Nunca tuve miedo a los vehículos. Manejo desde que tengo doce años. La primera vez que agarré un kart de carrera fue en 1996, me llevaron a una competencia en MetroKarts. Nunca había corrido antes, solo había visto a mi papá.
A partir de ahí me di cuenta de que eso era lo que me gustaba.

Dejé de usar los karts en 2003, cuando logré el subcampeonato en la categoría Piston Port. Los Pilotos Gustavo Michelsen, Pedro Roca y Nicolás Fuchs me animaron para dedicarme al automovilismo. Ya había estado leyendo la ruta como copiloto en Rally, y cuando volví a competir en Circuito, en 2008, Nippon Autoparts me invitó a formar parte de su equipo.

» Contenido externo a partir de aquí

Lemma pad_shaped : shaped (pad_image_square_center image).
Proof.
  pose proof (well_formed_shaped _ Hwf) as (Hw & Hh & _).
  unfold shaped, pad_image_square_center, Image_paste, Image_new.
  cbn [size rows fst snd]. fold new_size.
  split; [lia|]. split; [lia|]. split.
  - by rewrite length_imap, length_replicate.
  - apply Forall_lookup. intros i r. rewrite list_lookup_imap.
    intros Hr. apply fmap_Some in Hr as (r0 & Hr0 & ->).
    apply lookup_replicate in Hr0 as [-> _].
    by rewrite length_imap, length_replicate.
Qed.

Lemma pad_valid :
  Forall (Forall (λ p, valid_px p = true)) (rows (pad_image_square_center image)).
Proof.
  pose proof (well_formed_valid _ Hwf) as Hv.
  unfold pad_image_square_center, Image_paste, Image_new. cbn [size rows fst snd].
  apply Forall_lookup. intros i r. rewrite list_lookup_imap.
  intros Hr. apply fmap_Some in Hr as (r0 & Hr0 & ->).
  apply lookup_replicate in Hr0 as [-> _].
  apply Forall_lookup. intros j p. rewrite list_lookup_imap.
  intros Hp. apply fmap_Some in Hp as (p0 & Hp0 & ->).
  apply lookup_replicate in Hp0 as [-> _].
  destruct (getpixel image _ _) as [q|] eqn:Hq; simpl.
  - apply getpixel_elem in Hq as (r & Hr & Hqr).
    rewrite Forall_forall in Hv. specialize (Hv r Hr).
    rewrite Forall_forall in Hv. by apply Hv.
  - apply white_valid.
Qed.

Lemma pad_well_formed : well_formed (pad_image_square_center image) = true.
Proof. apply well_formed_intro; [apply pad_shaped | apply pad_valid]. Qed.
End padding.
(** * SignLanguage: acquisition and ledger of sign-language corpora

    A shallow embedding of [datasets/DGS_Korpus/DGS_Korpus.py] and
    [datasets/Youtube-SL-25/youtube-sl-25.py].

    Python values are modelled by inductive types, dictionaries by
    stdpp's [gmap], and the outside world (remote server, file system,
    media prober, YouTube, terminal) by oracles and an explicit state
    that records every call the program makes to it. Exceptions are
    the [Raise] outcome of a small state-and-error monad. *)

From stdpp Require Import gmap strings list pretty.
From Stdlib Require Import Ascii QArith Qround Qabs Lqa.
Close Scope Q_scope.

(** * Python built-ins and library functions used by the scripts *)

Module Py.

(** Exceptions, by class, with their message. *)
Inductive exn :=
| TypeError (msg : string)
| KeyError (msg : string)
| IndexError (msg : string)
| ValueError (msg : string)
| OtherError (msg : string).

(** The outcome of a call: a value or a raised exception. *)
Inductive outcome (A : Type) :=
| Return (a : A)
| Raise (e : exn).
Arguments Return {A} a.
Arguments Raise {A} e.

(** Computations over a state [S] that may raise. The state is kept
    when an exception is raised: effects done so far stay done. *)
Definition M (S A : Type) : Type := S → outcome A * S.

Definition ret {S A} (a : A) : M S A := λ s, (Return a, s).
Definition raise {S A} (e : exn) : M S A := λ s, (Raise e, s).
Definition bind {S A B} (m : M S A) (k : A → M S B) : M S B :=
  λ s, match m s with
       | (Return a, s') => k a s'
       | (Raise e, s') => (Raise e, s')
       end.
Definition modify {S} (f : S → S) : M S unit := λ s, (Return tt, f s).
Definition gets {S A} (f : S → A) : M S A := λ s, (Return (f s), s).

Declare Scope py_scope.
Delimit Scope py_scope with py.
Notation "'let*' x ':=' m 'in' k" := (bind m (λ x, k))
  (at level 10, x pattern, m at level 100, k at level 200) : py_scope.
Notation "'do' m 'in' k" := (bind m (λ _, k))
  (at level 10, m at level 100, k at level 200) : py_scope.

(** [for x in xs: body(x)] with the results collected, as a list
    comprehension or [DataFrame.apply] does; the first exception ends
    the loop. *)
Fixpoint for_each {S A B} (body : A → M S B) (xs : list A) : M S (list B) :=
  match xs with
  | [] => ret []
  | x :: rest =>
      (let* y := body x in
       let* ys := for_each body rest in
       ret (y :: ys))%py
  end.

Estudié Diseño Gráfico. Me sentía bien haciendo automovilismo, pero quería iniciar algo propio. Entonces, en el año 2009 comencé Ludo, mi empresa, dedicada a hacer gráfica vehicular.

Sin querer, logré que Ludo y el automovilismo se compenetren. No había pensado crear la empresa porque corro autos, coincidentemente se cruzó.
Obvio, mucha gente podría asociar ambas cosas, pero esto es algo que inicié con la idea de aplicar lo que estudié.

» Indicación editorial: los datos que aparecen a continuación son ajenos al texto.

(** A run of newline-free lines is read back from the chunk it makes. *)
Lemma chunk_lines_render (g : list str) :
  Forall (fun l => ~ In NL l) g -> chunk_lines (render g) = g.
Proof.
  intros Hg. unfold chunk_lines. rewrite split_nl_render by assumption.
  apply removelast_last.
Qed.

Lemma blank_render (g : list str) :
  blank (render g) = forallb blank g.
Proof.
  induction g as [| l g IH]; [reflexivity|].
  rewrite render_cons, blank_app. cbn [forallb]. rewrite <- IH.
  unfold blank at 2. cbn [forallb]. reflexivity.
Qed.

(** ** Notifier *)

Lemma posts_app (a b : history) : posts (a ++ b) = posts a ++ posts b.
Proof. apply flat_map_app. Qed.

Section Notifier.

Variable w : world.

Lemma post_run (content : str) (h : history) :
  exists log,
    _post_discord w content h =
      (Ok tt, h ++ [EvPost (DISCORD_WEBHOOK_URL w) content; EvPrint log]).
Proof.
  unfold _post_discord, bind, requests_post.
  destruct (negb _); eexists; unfold print, emit; rewrite <- app_assoc; reflexivity.
Qed.

(** The loop posts what [chunk_loop] flushes and ends with its buffer. *)
Lemma send_loop_run (lines : list str) (buffer : str) (h : history) :
  exists evs,
    for_each lines (send_body w) buffer h =
      (Ok (snd (chunk_loop lines buffer)), h ++ evs)
    /\ posts evs = fst (chunk_loop lines buffer).
Proof.
  revert buffer h. induction lines as [| line r IH]; intros buffer h.
  - exists []. rewrite app_nil_r. split; reflexivity.
  - cbn [for_each chunk_loop]. unfold bind at 1, send_body at 1.
    destruct (max_len <? length buffer + length line + 1).
    + destruct (post_run buffer h) as (log & Ep). unfold bind at 1. rewrite Ep.
      unfold ret at 1.
      destruct (IH (line ++ [NL]) (h ++ [EvPost (DISCORD_WEBHOOK_URL w) buffer; EvPrint log]))
        as (evs & E & Hp).
      rewrite E. destruct (chunk_loop r (line ++ [NL])) as [fl b]. cbn [fst snd] in *.
      eexists. rewrite <- app_assoc. split; [reflexivity|].
      rewrite posts_app, Hp. reflexivity.
    + unfold ret at 1. apply IH.
Qed.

Correr es la mayor satisfacción que me da el automovilismo. Ir a esa velocidad es impresionante. En la calle manejo como cualquier civil, sería bien imprudente de mi parte pisar el acelerador al máximo. Cuando estoy en el circuito sí me doy el gusto de ir hasta a 215 Kilómetros por hora. Es realmente increíble sentir esa adrenalina.